Is 2012 the Year File Servers Die?
A new Forrester Consulting study found that most (57 percent) IT managers at small and midsize businesses (SMBs) don’t accurately estimate the full cost of purchasing and maintaining a traditional file server.
Forrester reported that 51 percent of SMBs have a terabyte or more of data in file storage (including file servers); three percent have 100 TB or more. Forrester also reports that 43 percent say their data is growing at 11 percent or more each year (49 percent rate growth at 1 to 10 percent).
When it comes to storage, most SMBs (76 percent) use an on-premise file server. However, 28 percent of respondents say they frequently or occasionally use a software-as-a-service solution for storage, and 22 percent are either planning to use it within a year or are interested in doing so. To support collaboration, 87 percent use an on-premises file server, 40 percent use a hosted file server, and 17 percent use a cloud file server.
When Forrester asked participants for their overall estimate of their annual file server costs (including annualized purchase costs, labor, and maintenance), 51 percent said the costs were under $5,000 per year, and 12 percent said the costs exceeded $20,000 annually.
Forrester then asked respondents to consider
...annualized costs of hardware, software, and personnel time. For hardware, we prompted them to sum the annualized costs of server and storage hardware, redundant power, and networking gear. For software costs, we prompted them to consider the annualized cost of file server OS and software licenses, VPN software, security and firewall software, backup software, and maintenance contracts. For personnel costs, we prompted them to consider the annualized costs for an IT administrator to maintain and expand the file server and manage and support users, plus any use of consultants or systems integrators.
What a difference that made! The “under $5,000” estimate was reported by only 38 percent of participants, and 32 percent said their costs were $20,000 or more. In fact, 47 percent of respondents changed their estimates upward. Clearly, SMB IT managers don’t have accurate figures when they’re comparing costs of file servers to hosted or cloud solutions.

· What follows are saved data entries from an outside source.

(** C13. Priority is exclusive: whatever traffic, confirmations and errors arrive
    on any transport, a transport that holds priority keeps it until it is
    itself released; the slots keep their transports throughout. *)
Theorem priority_exclusive h es :
  Re_release h ∉ es ->
  forall r, router_wf r -> r_priority_transport r = Some h ->
  r_priority_transport (router_run r es) = Some h /\ router_wf (router_run r es).
Proof.
  induction es as [|e es IH]; intros Hes r Hwf Hr; [done|].
  apply not_elem_of_cons in Hes as [He Hes]. simpl. apply IH; [done|by apply router_step_wf|].
  destruct e as [t b|t|t|t]; simpl; [|clear IH|done..].
  - destruct (route_incoming_eq r t b) as (lora & prio & d & -> & _ & [->|[Hn _]] & _); simpl; [done|].
    congruence.
  - unfold protocol_router_release_lora_control. simpl. rewrite Hr.
    case_bool_decide; [congruence|done].
Qed.

Definition busy_router : ProtocolRouter :=
  router_run protocol_router_new
    [Re_byte TRANSPORT_TYPE_BLE 0xAA; Re_byte TRANSPORT_TYPE_BLE 0x55;
     Re_confirm TRANSPORT_TYPE_BLE; Re_confirm TRANSPORT_TYPE_BLE; Re_confirm TRANSPORT_TYPE_BLE;
     Re_byte TRANSPORT_TYPE_BLE 0x01].

Lemma priority_exclusive_witness :
  r_priority_transport (router_run busy_router
    [Re_byte TRANSPORT_TYPE_WIFI 0xC0; Re_release TRANSPORT_TYPE_WIFI; Re_error TRANSPORT_TYPE_BLE])
    = Some TRANSPORT_TYPE_BLE /\
  router_wf (router_run busy_router
    [Re_byte TRANSPORT_TYPE_WIFI 0xC0; Re_release TRANSPORT_TYPE_WIFI; Re_error TRANSPORT_TYPE_BLE]).
Proof.
  apply (priority_exclusive TRANSPORT_TYPE_BLE); [|reflexivity..].
  by repeat (apply not_elem_of_cons; split); [..|apply not_elem_of_nil].
Defined.

(** Priority is earned: from power-up, a transport obtains priority only by
    a byte of its own while its detector is locked, and only when no transport
    held it. *)
Theorem priority_earned r e t :
  r_priority_transport r <> Some t -> r_priority_transport (router_step r e) = Some t ->
  router_wf r ->
  r_priority_transport r = None /\
  (exists b, e = Re_byte t b) /\
  protocol_detector_is_locked (ts_detector (protocol_router_transport (router_step r e) t)) = true.
Proof.
  intros Hno Hyes Hwf. destruct e as [t' b|t'|t'|t']; simpl in *; try congruence.
  - destruct (route_incoming_eq r t' b) as (lora & prio & d & E & _ & Hp & _).
    rewrite E in Hyes |- *. simpl in Hyes. destruct Hp as [->|(Hn & -> & Hl)]; [done|].
    injection Hyes as ->. split; [done|]. split; [by exists b|].
    unfold protocol_router_transport. simpl. destruct (router_wf_slot r t Hwf) as [s Hs].
    rewrite list_lookup_insert_eq by by eapply lookup_lt_Some. done.
  - exfalso. unfold protocol_router_release_lora_control in Hyes. simpl in Hyes.
    case_bool_decide; congruence.
Qed.

Lemma priority_earned_witness :
  let r := router_run protocol_router_new
    [Re_byte TRANSPORT_TYPE_BLE 0xAA; Re_byte TRANSPORT_TYPE_BLE 0x55;
     Re_confirm TRANSPORT_TYPE_BLE; Re_confirm TRANSPORT_TYPE_BLE; Re_confirm TRANSPORT_TYPE_BLE] in
  r_priority_transport r = None /\
  (exists b, Re_byte TRANSPORT_TYPE_BLE 1 = Re_byte TRANSPORT_TYPE_BLE b) /\
  protocol_detector_is_locked
    (ts_detector (protocol_router_transport (router_step r (Re_byte TRANSPORT_TYPE_BLE 1)) TRANSPORT_TYPE_BLE))
  = true.
Proof.
  apply priority_earned; [by vm_compute|reflexivity|reflexivity].
Defined.

(** The radio's protocol is claimed once: after the first claim no traffic,
    error or release on any transport changes it (only
    [protocol_router_set_lora_protocol] does). In particular releasing every
    transport does not free it. *)
Theorem lora_protocol_sticky r es :
  r_lora_protocol r <> PROTOCOL_UNKNOWN ->
  r_lora_protocol (router_run r es) = r_lora_protocol r.
Proof.
  revert r. induction es as [|e es IH]; intros r Hr; [done|]. simpl.
  assert (r_lora_protocol (router_step r e) = r_lora_protocol r) as E.
  { destruct e as [t b|t|t|t]; try done. simpl.
    by destruct (route_incoming_eq r t b) as (lora & prio & d & -> & [->|[? _]] & _). }
  rewrite IH; by rewrite E.
Qed.

Lemma lora_protocol_sticky_witness :
  r_lora_protocol (router_run busy_router
    [Re_release TRANSPORT_TYPE_BLE; Re_byte TRANSPORT_TYPE_WIFI 0xC0; Re_byte TRANSPORT_TYPE_WIFI 0xC0])
  = PROTOCOL_MESHCORE.
Proof.
  apply (lora_protocol_sticky busy_router). discriminate.
Defined.

(** ** Packet classification *)

(** [lora_packet_detect_protocol] without its vacuous tests. *)
Definition detect_spec (data : list Z) : Protocol :=
  if decide ((20 <= length data)%nat /\ data.[3] <> 0 /\ data.[11] mod 8 <> 0)
  then PROTOCOL_MESHTASTIC
  else if decide ((9 <= length data)%nat /\ data.[8] < 0x80) then PROTOCOL_MESHCORE
  else if decide (18 <= length data /\ length (filter (fun b : Z => b = 0%Z) (take 16 data)) < 8)%nat
  then PROTOCOL_RNODE
  else PROTOCOL_UNKNOWN.

Lemma nibble_checks x :
  0 <= x < 256 ->
  ((((x .& 0x0F) <=? 15) && (((x .>> 4) .& 0x0F) <=? 7)) = (x <? 0x80)) /\
  (((((x .>> 6) .& 0x03) <=? 3) && (((x .>> 4) .& 0x03) <=? 3)) = true).
Proof.
  intros Hx.
  assert (eqb (((x .& 0x0F) <=? 15) && (((x .>> 4) .& 0x0F) <=? 7)) (x <? 0x80) &&
    ((((x .>> 6) .& 0x03) <=? 3) && (((x .>> 4) .& 0x03) <=? 3)) = true) as H.
  { revert x Hx. apply (range_check 256
      (fun x => eqb (((x .& 0x0F) <=? 15) && (((x .>> 4) .& 0x0F) <=? 7)) (x <? 0x80) &&
    ((((x .>> 6) .& 0x03) <=? 3) && (((x .>> 4) .& 0x03) <=? 3)))). vm_compute. done. }
  apply andb_true_iff in H as [H1 H2]. split; [by apply eqb_prop|done].
Qed.

Lemma hop_check x :
  0 <= x < 256 -> ((1 <=? x .& 0x07) && (x .& 0x07 <=? 7)) = negb (x mod 8 =? 0).
Proof.
  intros Hx. apply eqb_prop. revert x Hx.
  apply (range_check 256 (fun x => eqb ((1 <=? x .& 0x07) && (x .& 0x07 <=? 7)) (negb (x mod 8 =? 0)))).
  by vm_compute.
Qed.

(** Packet classification, exactly: the header-type and message-type tests
    of [lora_packet_detect_protocol] never fail, so a packet of 9 or more bytes
    is MeshCore whenever byte 8 is below 0x80 and it is not Meshtastic, and
    RNode is reachable only with the top bit of byte 8 set. *)
Theorem detect_protocol_exact data :
  bytes_ok data -> lora_packet_detect_protocol data = detect_spec data.
Proof.
  intros Hd. unfold lora_packet_detect_protocol, detect_spec.
  assert (forall i, 0 <= data.[i] < 256) as Hb.
  { intros i. unfold arr. destruct (data !! i) as [x|] eqn:E; [|simpl; lia].
    eapply Forall_lookup_1 in E; [|exact Hd]. exact E. }
  destruct (nibble_checks (data.[8]) (Hb 8%nat)) as [-> _].
  destruct (nibble_checks (data.[16]) (Hb 16%nat)) as [_ ->]. cbv zeta.
  rewrite (hop_check (data.[11])) by auto.
  set (n := length data). set (z := length (filter _ _)).
  destruct (Nat.ltb_spec n 4).
  { repeat (rewrite decide_False by lia). done. }
  destruct (Nat.leb_spec 20 n), (Nat.leb_spec 12 n), (Nat.leb_spec 9 n), (Nat.leb_spec 18 n); try lia;
    simpl; destruct (Z.eqb_spec (data.[3]) 0), (Z.eqb_spec (data.[11] mod 8) 0),
      (Z.ltb_spec (data.[8]) 128), (Nat.ltb_spec z 8); simpl;
    repeat first [rewrite decide_True by lia | rewrite decide_False by lia]; done.
Qed.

Forrester suggests that “cloud file services offer some or many of the features of an on-premises file server but charge per user per month rather than requiring lots of up front expense -- and often cost less per employee on an annualized basis.”
That’s music to the ears of Vineet Jain, the CEO and co-founder of survey sponsor Egnyte, a hybrid-cloud-storage solution provider. “The writing is on the wall, and we believe within two years, at least two-thirds, if not more, of the file servers that reach the end of their lifespans will go the way of the dinosaur.”
Of course, Jain is hardly impartial, given the solutions his company sells. Still, I believe he’s right about one thing: he expects that tightening budgets will force IT to more closely look at all costs, and that once that’s done, “IT will realize the true value and cost savings of a pure cloud or hybrid cloud approach, and will simply retire the traditional file server.”
In 2008, when Jain’s company launched its first product, traditional servers worked fine when all workers were in the same location, but they weren’t well suited for distributed file sharing. Egnyte’s focus was on hosted solutions, replacing the traditional physical file server while addressing multiple and remote device access.
Jain admits that at the time he didn’t see that “the cloud, by itself, would become such a big category,” but keep in mind that bandwidth was a significant issue.
Then, as now, Jain says he ran into resistance when trying to sell his solution: the perception by SMBs that they would lose control of their data, and compliance issues required local copies of some files. That led the company to develop a second product that worked with a cloud server and network-connected devices; it enabled IT administrative control and handled automatic synching along with file management tasks (preventing simultaneous file writes by two users) and security permissions. Because it used virtual file access, users could go home at night, click on a drive letter on their PC, and gain transparent access to corporate files.
Today the bulk of the SMBs Egnyte sells to buy the product as an alternative to, or to replace, actual physical file servers. In one installation Jain described to me, a company installed the Egnyte solution and a NAS device in a remote office without any IT support and was up and running in a few hours. That’s just not possible with a physical file server. Since this approach makes file sharing easy, it certainly reduces the need to use consumer-oriented (and unapproved) file storage services (such as Dropbox) for corporate files -- something a whopping 41 percent of Forrester survey respondents said occurred at their enterprise.
The cost advantage is dramatic, if what Jain claims is true. He says the company’s own study found that “traditional file servers typically cost five times more than Egnyte HybridCloud,” which is billed as a monthly fee.
That could certainly hasten the last days of on-premise file servers.